(** * pdf_extraction_test: parser, extractors and result comparator

    A shallow embedding of [src/parser.py], [src/extractors.py] and
    [src/compare.py], and the properties of the design document that can be
    stated over it.

    Conventions of the embedding.
    - Python [int] is [Z]; Python [str] is [string] (ASCII identifiers);
      [Optional[T]] is [option T]; a [dict] used as a table is a [gmap].
    - Python [float] values are rationals.  Every float operation (of the
      comparator, of the cost formula, of the rate limiter, of the elapsed
      times) rounds its exact result through the rounding function of the
      class [Binary64]; [binary64] is the instance that rounds to nearest
      with 53 bits.
    - The clock is an explicit part of the state and it is ideal:
      [time.time()] returns its reading as it is, and [asyncio.sleep] resumes
      the caller no earlier than asked.
    - A call that may raise returns an [outcome]; a coroutine is a function
      of the state it runs in, and tasks that interleave are a transition
      system. *)

From Stdlib Require Import Ascii QArith Qminmax Qround Qabs Qpower Lqa.
From stdpp Require Import gmap strings list fin_maps pretty.

Set Warnings "-register-all,-clear-no-such-hyp".

Local Open Scope string_scope.
Local Open Scope Z_scope.
Local Open Scope list_scope.

(** ** Python values *)

(** What [json.loads] returns: the value held by [extracted_data]. A mapping
    keeps its entries in insertion order. *)
Inductive json : Type :=
  | JNull
  | JBool (b : bool)
  | JInt (z : Z)
  | JFloat (q : Q)
  | JStr (s : string)
  | JList (items : list json)
  | JDict (entries : list (string * json)).

(** Induction over [json] that reaches the values nested in sequences and
    mappings. *)
Section json_induction.
Variable P : json → Prop.
Hypothesis Hnull : P JNull.
Hypothesis Hbool : ∀ b, P (JBool b).
Hypothesis Hint : ∀ z, P (JInt z).
Hypothesis Hfloat : ∀ q, P (JFloat q).
Hypothesis Hstr : ∀ s, P (JStr s).
Hypothesis Hlist : ∀ items, Forall P items → P (JList items).
Hypothesis Hdict : ∀ entries, Forall (λ kv, P kv.2) entries → P (JDict entries).

Fixpoint json_nested_ind (v : json) : P v :=
  match v with
  | JNull => Hnull
  | JBool b => Hbool b
  | JInt z => Hint z
  | JFloat q => Hfloat q
  | JStr s => Hstr s
  | JList items =>
      Hlist items
        ((fix go (l : list json) : Forall P l :=
            match l with
            | [] => Forall_nil_2 P
            | x :: l' => Forall_cons_2 P x l' (json_nested_ind x) (go l')
            end) items)
  | JDict entries =>
      Hdict entries
        ((fix go (l : list (string * json)) : Forall (λ kv, P kv.2) l :=
            match l with
            | [] => Forall_nil_2 _
            | kv :: l' =>
                Forall_cons_2 (λ kv, P kv.2) kv l' (json_nested_ind kv.2) (go l')
            end) entries)
  end.
End json_induction.

(** [isinstance(value, (dict, list))] *)
Definition is_compound (v : json) : bool :=
  match v with
  | JList _ | JDict _ => true
  | _ => false
  end.

(** A non-null value that is neither a mapping nor a sequence. *)
Definition is_scalar (v : json) : bool :=
  match v with
  | JBool _ | JInt _ | JFloat _ | JStr _ => true
  | _ => false
  end.

(** Truth value of a Python object in a condition ([if data:]). *)
Definition truthy (v : json) : bool :=
  match v with
  | JNull => false
  | JBool b => b
  | JInt z => negb (z =? 0)%Z
  | JFloat q => negb (Qeq_bool q 0)
  | JStr s => negb (String.eqb s "")
  | JList items => match items with [] => false | _ => true end
  | JDict entries => match entries with [] => false | _ => true end
  end.

(** ** Exceptions and outcomes *)

Inductive exn_class : Type :=
  | TimeoutError
  | SDKError
  | ImportError
  | RuntimeError
  | ValueError
  | IndexError
  | ZeroDivisionError
  | OtherException.

(** An exception instance: its class and [str(e)]. *)
Record exn : Type := Exn { exn_class_of : exn_class; exn_str : string }.

Inductive outcome (A : Type) : Type :=
  | Returned (a : A)
  | Raised (e : exn).
Arguments Returned {A} a.
Arguments Raised {A} e.

(** Truth value of an [Optional[str]]: [None] and the empty string are false. *)
Definition truthy_str (o : option string) : bool :=
  match o with
  | None => false
  | Some s => negb (String.eqb s "")
  end.

(** ** Floating point *)

(** Binary floating point as the rationals it denotes.  [rnd] sends the exact
    result of an operation to the float that represents it; round-to-nearest
    is monotone and leaves the representable numbers 0 and 1 alone. *)
Class Binary64 : Type := {
  rnd : Q → Q;
  rnd_mono : ∀ x y : Q, (x <= y)%Q → (rnd x <= rnd y)%Q;
  rnd_0 : (rnd 0 == 0)%Q;
  rnd_1 : (rnd 1 == 1)%Q;
}.

(** Arithmetic without rounding error, for examples with exact numbers. *)
#[program] Definition exact_arithmetic : Binary64 := {| rnd := λ q, q |}.
Next Obligation. intros x y Hxy. exact Hxy. Qed.
Next Obligation. reflexivity. Qed.
Next Obligation. reflexivity. Qed.

Section float_operations.
Context `{Binary64}.

(** [a / b], [a * b], [a + b], [a - b] on floats (and [int / int], which
    Python rounds once, from the exact quotient). *)
Definition fdiv (a b : Q) : Q := rnd (a / b).
Definition fmul (a b : Q) : Q := rnd (a * b).
Definition fadd (a b : Q) : Q := rnd (a + b).
Definition fsub (a b : Q) : Q := rnd (a - b).

(** [float(n)] for an [int]. *)
Definition float_of_int (n : Z) : Q := rnd (inject_Z n).

(** [sum(xs)] over floats: additions from the left, starting at 0. *)
Definition fsum (xs : list Q) : Q := foldl fadd 0%Q xs.

(** The integer nearest to [q], a tie going to the even neighbour. *)
Definition round_half_even (q : Q) : Z :=
  let lo := Qfloor q in
  let frac := (q - inject_Z lo)%Q in
  match (frac ?= 1 # 2)%Q with
  | Lt => lo
  | Gt => lo + 1
  | Eq => if Z.even lo then lo else lo + 1
  end.

(** [round(x, ndigits)]: the float nearest to [x] rounded to [ndigits]
    decimal places. *)
Definition py_round (x : Q) (ndigits : Z) : Q :=
  let scale := inject_Z (10 ^ ndigits) in
  rnd (inject_Z (round_half_even (x * scale)) / scale).
End float_operations.

(** *** The rounding of binary64 *)

(** The binary exponent of a positive rational: the [e] with
    [2^e <= x < 2^(e+1)]. *)
Definition binary_exponent (x : Q) : Z :=
  let e0 := Z.log2 (Qnum x) - Z.log2 (Zpos (Qden x)) in
  if Qle_bool (2 ^ e0) x then e0 else e0 - 1.

(** The nearest number with a significand of [p] bits, a tie going to the
    even significand, for a positive [x]. *)
Definition round_to_precision (p : Z) (x : Q) : Q :=
  let scale := (2 ^ (p - 1 - binary_exponent x))%Q in
  Qred (inject_Z (round_half_even (x * scale)) / scale).

(** Round to nearest, ties to even, with the 53 bits of binary64.  The range
    of the exponent is not modelled: no number overflows, and none is flushed
    to zero. *)
Definition round_binary64 (x : Q) : Q :=
  match (x ?= 0)%Q with
  | Eq => 0%Q
  | Gt => round_to_precision 53 x
  | Lt => (- round_to_precision 53 (- x))%Q
  end.

(** The unit roundoff of binary64, [2^-53]. *)
Definition unit_roundoff : Q := 1 # (2 ^ 53).

(** A rounding is accurate when it moves no number by more than the unit
    roundoff, relative to the number. *)
Class Accurate `{Binary64} : Prop :=
  rnd_error : ∀ x : Q, (Qabs (rnd x - x) <= unit_roundoff * Qabs x)%Q.

(** ** Strings *)

(** [c.lower()] for an ASCII letter. *)
Definition ascii_lower (c : ascii) : ascii :=
  let n := nat_of_ascii c in
  if (65 <=? n)%nat && (n <=? 90)%nat then ascii_of_nat (n + 32) else c.

(** [s.lower()] *)
Fixpoint lower (s : string) : string :=
  match s with
  | EmptyString => EmptyString
  | String c rest => String (ascii_lower c) (lower rest)
  end.

(** [needle in hay] *)
Fixpoint contains (needle hay : string) : bool :=
  String.prefix needle hay ||
  match hay with
  | EmptyString => false
  | String _ rest => contains needle rest
  end.

(** The line feed of ["\n"]. *)
Definition newline : string := String (ascii_of_nat 10) EmptyString.

(** [s.split(sep)] for a one-character separator. *)
Fixpoint split (sep : ascii) (s : string) : list string :=
  match s with
  | EmptyString => [EmptyString]
  | String c rest =>
      if Ascii.eqb c sep then EmptyString :: split sep rest
      else match split sep rest with
           | piece :: pieces => String c piece :: pieces
           | [] => [String c EmptyString]
           end
  end.

(** ** The rate limiter and the effects of a call *)

(** [config.Settings]: the fields the parser and the extractors read. *)
Record Settings : Type := {
  unstructured_api_key : option string;
  claude_sonnet_model : string;
  claude_haiku_model : string;
  openai_gpt4_model : string;
  anthropic_rpm : Z;
  openai_rpm : Z;
  unstructured_rpm : Z;
  api_timeout : Z;
  max_output_tokens : Z;
}.
(** *** More on [manual_search] *)

(** X12. What [manual_search] returns is always a dict with a success
    entry, so the later [get] calls of the pipeline on it cannot fail; it
    is flagged as a success only when it is the tool's own answer, handed
    back unchanged.  Each call makes exactly one request to the tool, for
    at most 5 results, and reads nothing from standard input. *)
Theorem manual_search_returns_a_dict query days st :
  let search_input := {| search_query := query; days_ago := days; max_results := 5 |} in
  ∃ d,
    (manual_search query days st).1 = Ret (PDict d) ∧
    is_Some (d !! "success") ∧
    (flagged (PDict d) = true → (tool_run search_input (world st)).2 = Ok (PDict d)) ∧
    log (manual_search query days st).2 = log st ++ [ESearch search_input] ∧
    world (manual_search query days st).2 = (tool_run search_input (world st)).1 ∧
    stdin (manual_search query days st).2 = stdin st.
Proof.
  intros search_input. rewrite manual_search_spec. fold search_input. cbn [fst snd].
  assert (Hfail : ∀ m, ∃ d, failure_dict m = PDict d ∧ is_Some (d !! "success") ∧
                            flagged (PDict d) = false).
  { intros m. eexists. split; [reflexivity|]. split; [by rewrite lookup_insert_eq|].
    apply flagged_failure_dict. }
  set (answer := (tool_run search_input (world st)).2).
  assert (Hd : ∃ d, search_answer answer = PDict d ∧ is_Some (d !! "success") ∧
                    (flagged (PDict d) = true → answer = Ok (PDict d))).
  { destruct answer as [v|e]; simpl.
    - destruct v as [| | | | |d];
        try (match goal with
             | |- ∃ d', failure_dict ?m = _ ∧ _ =>
                 destruct (Hfail m) as (d0 & -> & Hsome & Hflag); exists d0;
                 split; [done|]; split; [done | congruence]
             end).
      unfold narrated.
      destruct (flagged (PDict d)) eqn:Hf.
      + destruct (py_str _) as [text|e].
        * exists d. split; [done|]. split; [|done].
          unfold flagged in Hf. rewrite py_get_dict in Hf.
          by destruct (d !! "success").
        * destruct (Hfail (PStr (exn_msg e))) as (d0 & -> & Hsome & Hflag).
          exists d0. split; [done|]. split; [done | congruence].
      + destruct (py_str _) as [text|e].
        * destruct (Hfail (default (PStr "Unknown error") (d !! "error_message")))
            as (d0 & -> & Hsome & Hflag).
          exists d0. split; [done|]. split; [done | congruence].
        * destruct (Hfail (PStr (exn_msg e))) as (d0 & -> & Hsome & Hflag).
          exists d0. split; [done|]. split; [done | congruence].
    - destruct (Hfail (PStr (exn_msg e))) as (d0 & -> & Hsome & Hflag).
      exists d0. split; [done|]. split; [done | congruence]. }
  destruct Hd as (d & -> & Hsome & Hflag). exists d. by repeat (split; [done|]).
Qed.



(** *** Start-up *)

Lemma request_eq {A} e (call : W → W * fallible A) st :
  request e call st = lift (call (world st)).2 (record e (call (world st)).1 st).
Proof. unfold request. by destruct (call (world st)). Qed.

Ltac step_construct w e Heq :=
  match goal with
  | |- context [(request ?ev ?call ≫= ?f) ?st] =>
      rewrite (M_bind_eq f (request ev call) st), (request_eq ev call st);
      rewrite ?world_record;
      destruct (call _) as [w [[]|e]] eqn:Heq; cbn [lift fst snd]
  end.

Lemma init_shape environ key st out :
  NewsletterAgents_init environ key st = out →
  let key' := if is_set key then key else getenv environ "EXA_API_KEY" in
  ∃ n, 1 ≤ n ≤ 5 ∧
    log out.2 = log st ++ (EConstruct <$> take n (init_components key')) ∧
    stdin out.2 = stdin st ∧
    (∀ code, out.1 ≠ Exited code) ∧
    (out.1 = Ret () → n = 5).
Proof.
  unfold NewsletterAgents_init. cbv zeta.
  step_construct w1 e1 H1;
    [| intros <-; exists 1; split; [lia|]; cbn [fst snd]; rewrite log_record;
       by repeat (split; [done|])].
  step_construct w2 e2 H2;
    [| intros <-; exists 2; split; [lia|]; cbn [fst snd]; rewrite !log_record, <- !app_assoc;
       by repeat (split; [done|])].
  step_construct w3 e3 H3;
    [| intros <-; exists 3; split; [lia|]; cbn [fst snd]; rewrite !log_record, <- !app_assoc;
       by repeat (split; [done|])].
  step_construct w4 e4 H4;
    [| intros <-; exists 4; split; [lia|]; cbn [fst snd]; rewrite !log_record, <- !app_assoc;
       by repeat (split; [done|])].
  rewrite request_eq, world_record.
  destruct (construct (Agent Editor) w4) as [w5 [[]|e5]] eqn:H5; cbn [lift fst snd];
    intros <-; exists 5; (split; [lia|]); cbn [fst snd]; rewrite !log_record, <- !app_assoc;
    by repeat (split; [done|]).
Qed.

Lemma init_ok environ key st :
  (∀ c w, ∃ w', construct c w = (w', Ok ())) →
  let key' := if is_set key then key else getenv environ "EXA_API_KEY" in
  ∃ st', NewsletterAgents_init environ key st = (Ret (), st') ∧
         log st' = log st ++ (EConstruct <$> init_components key') ∧
         stdin st' = stdin st.
Proof.
  intros Hc. unfold NewsletterAgents_init. cbv zeta.
  do 4 (match goal with
        | |- context [(request ?ev (construct ?c) ≫= ?f) ?st0] =>
            rewrite (M_bind_eq f (request ev (construct c)) st0),
              (request_eq ev (construct c) st0);
            rewrite ?world_record;
            match goal with
            | |- context [construct c ?x] =>
                let w := fresh "w" in
                destruct (Hc c x) as [w ->]; cbn [lift fst snd]
            end
        end).
  rewrite request_eq, world_record.
  match goal with
  | |- context [construct (Agent Editor) ?x] =>
      destruct (Hc (Agent Editor) x) as [w' ->]; cbn [lift fst snd]
  end.
  eexists. split; [reflexivity|]. split; [|done].
  rewrite !log_record, <- !app_assoc. done.
Qed.
Definition analyzeErrorTypes (records : list record) (topCount : option nat)
  : list ErrorEntry :=
  let topCount := match topCount with Some n => n | None => defaultTopCount end in
  match records with
  | [] => []
  | _ =>
      let recordsWithErrors :=
        filter (fun r => hasErrors r && errorTypesTruthy r) records in
      let errorCounts :=
        fold_left (fun counts r => fold_left countType (typesOf r) counts)
                  recordsWithErrors [] in
      let errorArray := arraySort byCount (entries errorCounts) in
      let totalErrors := fold_left addCount errorArray (Some 0%nat) in
      let result :=
        map (fun entry =>
               mkEntry (fst entry) (snd entry)
                       ((countNumber (snd entry) / countNumber totalErrors) * 100)%float)
            errorArray in
      slice 0 (Some (Z.of_nat topCount)) result
  end.

(** ** groupRecordsByMonth *)

Definition defaultMonthCount : Z := 12.

Definition monthKey (date : JSDate) : string :=
  stringOfZ (getFullYear date) ++ "-"
  ++ padStart2 (stringOfZ (Z.of_nat (getMonth date + 1))).

(** [if (!monthGroups[k]) monthGroups[k] = []; monthGroups[k].push(r)] *)
Definition pushTo (monthGroups : JSObject (list record)) (k : string) (r : record)
  : JSObject (list record) :=
  match getProp monthGroups k with
  | Some rs => setProp monthGroups k (rs ++ [r])%list
  | None => setProp monthGroups k [r]
  end.

(** ** validateRecord *)

Record Validation := mkValidation { isValid : bool; warnings : list string }.

(** [!v || v === '' || v === 'N/A' || v === 'unknown'] *)
Definition missingOrInvalid (v : option string) : bool :=
  negb (present v)
  || match v with
     | Some s => String.eqb s "" || String.eqb s "N/A" || String.eqb s "unknown"
     | None => false
     end.

(** [/^\d{4}-\d{2}-\d{2}/.test(s)] *)
Definition isoDatePrefix (s : string) : bool :=
  match s with
  | String y1 (String y2 (String y3 (String y4 (String h1
      (String m1 (String m2 (String h2 (String d1 (String d2 _))))))))) =>
      isDigit y1 && isDigit y2 && isDigit y3 && isDigit y4 && Ascii.eqb h1 "-"
      && isDigit m1 && isDigit m2 && Ascii.eqb h2 "-" && isDigit d1 && isDigit d2
  | _ => false
  end.

Definition requiredFields (r : record) : list (string * option string) :=
  [("batchId", Some (batchId r)); ("assembly_start", assembly_start r)].

Definition validateRecord (r : record) : Validation :=
  let required :=
    flat_map (fun f : string * option string =>
                if missingOrInvalid (snd f)
                then ["Missing or invalid required field: " ++ fst f]
                else [])
             (requiredFields r) in
  let format :=
    match assembly_start r with
    | Some s =>
        if truthy s && negb (isoDatePrefix s)
        then ["Invalid assembly_start date format: " ++ s]
        else []
    | None => []
    end in
  let warnings := (required ++ format)%list in
  mkValidation (List.length warnings =? 0)%nat warnings.
(* ===================================================================== *)
(** ** The two files *)
(* ===================================================================== *)

(** A JSON file as the server finds it: it is not there, it cannot be
    read or parsed, or it holds a value of the type the server writes to
    it, an array of profiles or of log entries.  A file edited by hand to
    hold other JSON is outside this type. *)
Inductive File (A : Type) :=
| Missing               (* [fs.existsSync] answers false *)
| Corrupt               (* reading it or [JSON.parse] throws *)
| Holds (content : A).
Arguments Missing {A}.
Arguments Corrupt {A}.
Arguments Holds {A} content.

(** A profile as the profile endpoints see it: an object, from property
    name to JSON value. *)
Abbreviation ProfileObj := (gmap string Value).

Module LogEntry.
(** An entry of the ticket log: [{ ticketNumber, email }]. *)
Record t := { ticketNumber : Value; email : string }.
End LogEntry.

(** [profiles.json] and [ticket-log.json], and whether
    [fs.writeFileSync] succeeds. *)
Record Disk := {
  profilesJson : File (list ProfileObj);
  ticketLogJson : File (list LogEntry.t);
  writable : bool
}.

(** What the two readers return: the content, or [[]] when the file is
    missing or the [catch] has logged an error. *)
Definition readFile {A} (f : File (list A)) : list A :=
  match f with
  | Holds content => content
  | Missing | Corrupt => []
  end.

Definition readProfiles (disk : Disk) : list ProfileObj :=
  readFile (profilesJson disk).

Definition readTicketLog (disk : Disk) : list LogEntry.t :=
  readFile (ticketLogJson disk).

(** The write fails silently: the [catch] only logs. *)
Definition writeProfiles (profiles : list ProfileObj) (disk : Disk) : Disk :=
  if writable disk then
    {| profilesJson := Holds profiles;
       ticketLogJson := ticketLogJson disk;
       writable := writable disk |}
  else disk.

(** [log.push] is applied to what [readTicketLog] returns, an array for
    every file of the type [File]. *)
Definition writeToTicketLog (newEntry : LogEntry.t) (disk : Disk) : Disk :=
  let log := readTicketLog disk in
  let log := log ++ [newEntry] in
  if writable disk then
    {| profilesJson := profilesJson disk;
       ticketLogJson := Holds log;
       writable := writable disk |}
  else disk.

(** The [clearTicketLogs] handler. *)
Definition clearTicketLogs (disk : Disk) : list Effect * Disk :=
  if writable disk then
    ([Sent "clearTicketLogsResult" (VObj [("success", VBool true)])],
     {| profilesJson := profilesJson disk;
        ticketLogJson := Holds [];
        writable := writable disk |})
  else
    ([Sent "clearTicketLogsResult"
           (VObj [("success", VBool false);
                  ("error", VStr "Failed to clear log file on server.")])],
     disk).

(* ===================================================================== *)
(** ** The profile endpoints *)
(* ===================================================================== *)

(** [a === b] for two values of different origin: two objects or two
    arrays are then never the same one. *)
Definition strictEq (a b : Value) : bool :=
  match a, b with
  | VUndefined, VUndefined => true
  | VNull, VNull => true
  | VBool x, VBool y => Bool.eqb x y
  | VNum x, VNum y => x =? y
  | VStr x, VStr y => String.eqb x y
  | _, _ => false
  end.

(** [p.k] on a profile. *)
Definition get (p : ProfileObj) (k : string) : Value :=
  match p !! k with
  | Some v => v
  | None => VUndefined
  end.

(** [l.findIndex(f)]; [None] stands for [-1]. *)
Fixpoint findIndex {A} (f : A -> bool) (l : list A) : option nat :=
  match l with
  | [] => None
  | x :: rest => if f x then Some O else option_map S (findIndex f rest)
  end.

(** What a profile endpoint answers. *)
Inductive ProfilesReply :=
| ProfilesOk (profiles : list ProfileObj)
    (* [res.json({ success: true, profiles })] *)
| ProfilesError (code : Z) (error : string).
    (* [res.status(code).json({ success: false, error })] *)

(** [GET /api/profiles]. *)
Definition getProfiles (disk : Disk) : list ProfileObj := readProfiles disk.

(** [POST /api/profiles]; [newProfile] is the request body. *)
Definition postProfile (newProfile : ProfileObj) (disk : Disk)
  : ProfilesReply * Disk :=
  let profiles := readProfiles disk in
  if negb (truthy (get newProfile "profileName")) then
    (ProfilesError 400 "Profile name is required.", disk)
  else if existsb (fun p => strictEq (get p "profileName")
                                     (get newProfile "profileName")) profiles
  then (ProfilesError 400 "A profile with this name already exists.", disk)
  else
    let profiles := profiles ++ [newProfile] in
    (ProfilesOk profiles, writeProfiles profiles disk).
(** ** Staging outbound data *)

(** C4: a call of [prepareDataToSend] with a null pointer, a zero length, a
    length above the buffer size, or on a handler that is not initialised,
    returns false and leaves the whole handler, in particular the transmit
    buffer, [_txLength] and [_dataReady], as it was. *)
Theorem prepareDataToSend_rejects txData len s :
  txData = None \/ len = 0 \/ _bufferSize s < len \/ _initialized s = false ->
  prepareDataToSend txData len s = (false, s).
Proof.
  intros H. unfold prepareDataToSend.
  destruct (_initialized s); [|reflexivity]. simpl.
  destruct txData as [bytes|]; [|reflexivity].
  destruct H as [H|[H|[H|H]]]; try discriminate.
  - subst len. reflexivity.
  - apply Z.ltb_lt in H. rewrite H. by rewrite orb_true_r.
Qed.

Lemma prepareDataToSend_rejects_witness :
  prepareDataToSend (Some [7; 7; 7]) 9000 Examples.staged
  = (false, Examples.staged).
Proof.
  apply (prepareDataToSend_rejects (Some [7; 7; 7]) 9000 Examples.staged).
  right. right. left. vm_compute. reflexivity.
Defined.

(** What a call that is accepted does: the transmit block becomes the
    payload followed by zero bytes. *)
Lemma prepareDataToSend_stages bytes len s tx blk :
  _initialized s = true -> 0 < len <= _bufferSize s ->
  _txBuffer s = Some tx -> mem s !! tx = Some blk ->
  length blk = Z.to_nat (_bufferSize s) ->
  let payload := take (Z.to_nat len) bytes in
  prepareDataToSend (Some bytes) len s
  = (true,
     set_dataReady true
       (set_txLength len
          (set_mem
             (<[tx := payload
                      ++ replicate (Z.to_nat (_bufferSize s) - length payload)
                           0]> (mem s)) s))).
Proof.
  intros Hinit Hlen Htx Hblk Hsize payload. unfold prepareDataToSend.
  rewrite Hinit. simpl.
  replace (len =? 0) with false by (symmetry; apply Z.eqb_neq; lia).
  replace (_bufferSize s <? len) with false
    by (symmetry; apply Z.ltb_ge; lia).
  simpl. rewrite Htx. f_equal. f_equal. f_equal.
  rewrite (memset_live _ _ _ _ _ Hblk Hsize). unfold memcpy.
  rewrite (alter_live _ _ _ (replicate (Z.to_nat (_bufferSize s)) 0))
    by apply lookup_insert_eq.
  rewrite insert_insert_eq, store_bytes_zero_pad; [reflexivity|].
  rewrite length_take. lia.
Qed.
★ ★ ★
» Task requirements
Restate word for word the lines of the data above, starting at the line containing "Definition float_of_int (n" and ending at the line containing "(** [needle in hay] *)", both included, and nothing more.

» Task solution
Definition float_of_int (n : Z) : Q := rnd (inject_Z n).

(** [sum(xs)] over floats: additions from the left, starting at 0. *)
Definition fsum (xs : list Q) : Q := foldl fadd 0%Q xs.

(** The integer nearest to [q], a tie going to the even neighbour. *)
Definition round_half_even (q : Q) : Z :=
  let lo := Qfloor q in
  let frac := (q - inject_Z lo)%Q in
  match (frac ?= 1 # 2)%Q with
  | Lt => lo
  | Gt => lo + 1
  | Eq => if Z.even lo then lo else lo + 1
  end.

(** [round(x, ndigits)]: the float nearest to [x] rounded to [ndigits]
    decimal places. *)
Definition py_round (x : Q) (ndigits : Z) : Q :=
  let scale := inject_Z (10 ^ ndigits) in
  rnd (inject_Z (round_half_even (x * scale)) / scale).
End float_operations.

(** *** The rounding of binary64 *)

(** The binary exponent of a positive rational: the [e] with
    [2^e <= x < 2^(e+1)]. *)
Definition binary_exponent (x : Q) : Z :=
  let e0 := Z.log2 (Qnum x) - Z.log2 (Zpos (Qden x)) in
  if Qle_bool (2 ^ e0) x then e0 else e0 - 1.

(** The nearest number with a significand of [p] bits, a tie going to the
    even significand, for a positive [x]. *)
Definition round_to_precision (p : Z) (x : Q) : Q :=
  let scale := (2 ^ (p - 1 - binary_exponent x))%Q in
  Qred (inject_Z (round_half_even (x * scale)) / scale).

(** Round to nearest, ties to even, with the 53 bits of binary64.  The range
    of the exponent is not modelled: no number overflows, and none is flushed
    to zero. *)
Definition round_binary64 (x : Q) : Q :=
  match (x ?= 0)%Q with
  | Eq => 0%Q
  | Gt => round_to_precision 53 x
  | Lt => (- round_to_precision 53 (- x))%Q
  end.

(** The unit roundoff of binary64, [2^-53]. *)
Definition unit_roundoff : Q := 1 # (2 ^ 53).

(** A rounding is accurate when it moves no number by more than the unit
    roundoff, relative to the number. *)
Class Accurate `{Binary64} : Prop :=
  rnd_error : ∀ x : Q, (Qabs (rnd x - x) <= unit_roundoff * Qabs x)%Q.

(** ** Strings *)

(** [c.lower()] for an ASCII letter. *)
Definition ascii_lower (c : ascii) : ascii :=
  let n := nat_of_ascii c in
  if (65 <=? n)%nat && (n <=? 90)%nat then ascii_of_nat (n + 32) else c.

(** [s.lower()] *)
Fixpoint lower (s : string) : string :=
  match s with
  | EmptyString => EmptyString
  | String c rest => String (ascii_lower c) (lower rest)
  end.

(** [needle in hay] *)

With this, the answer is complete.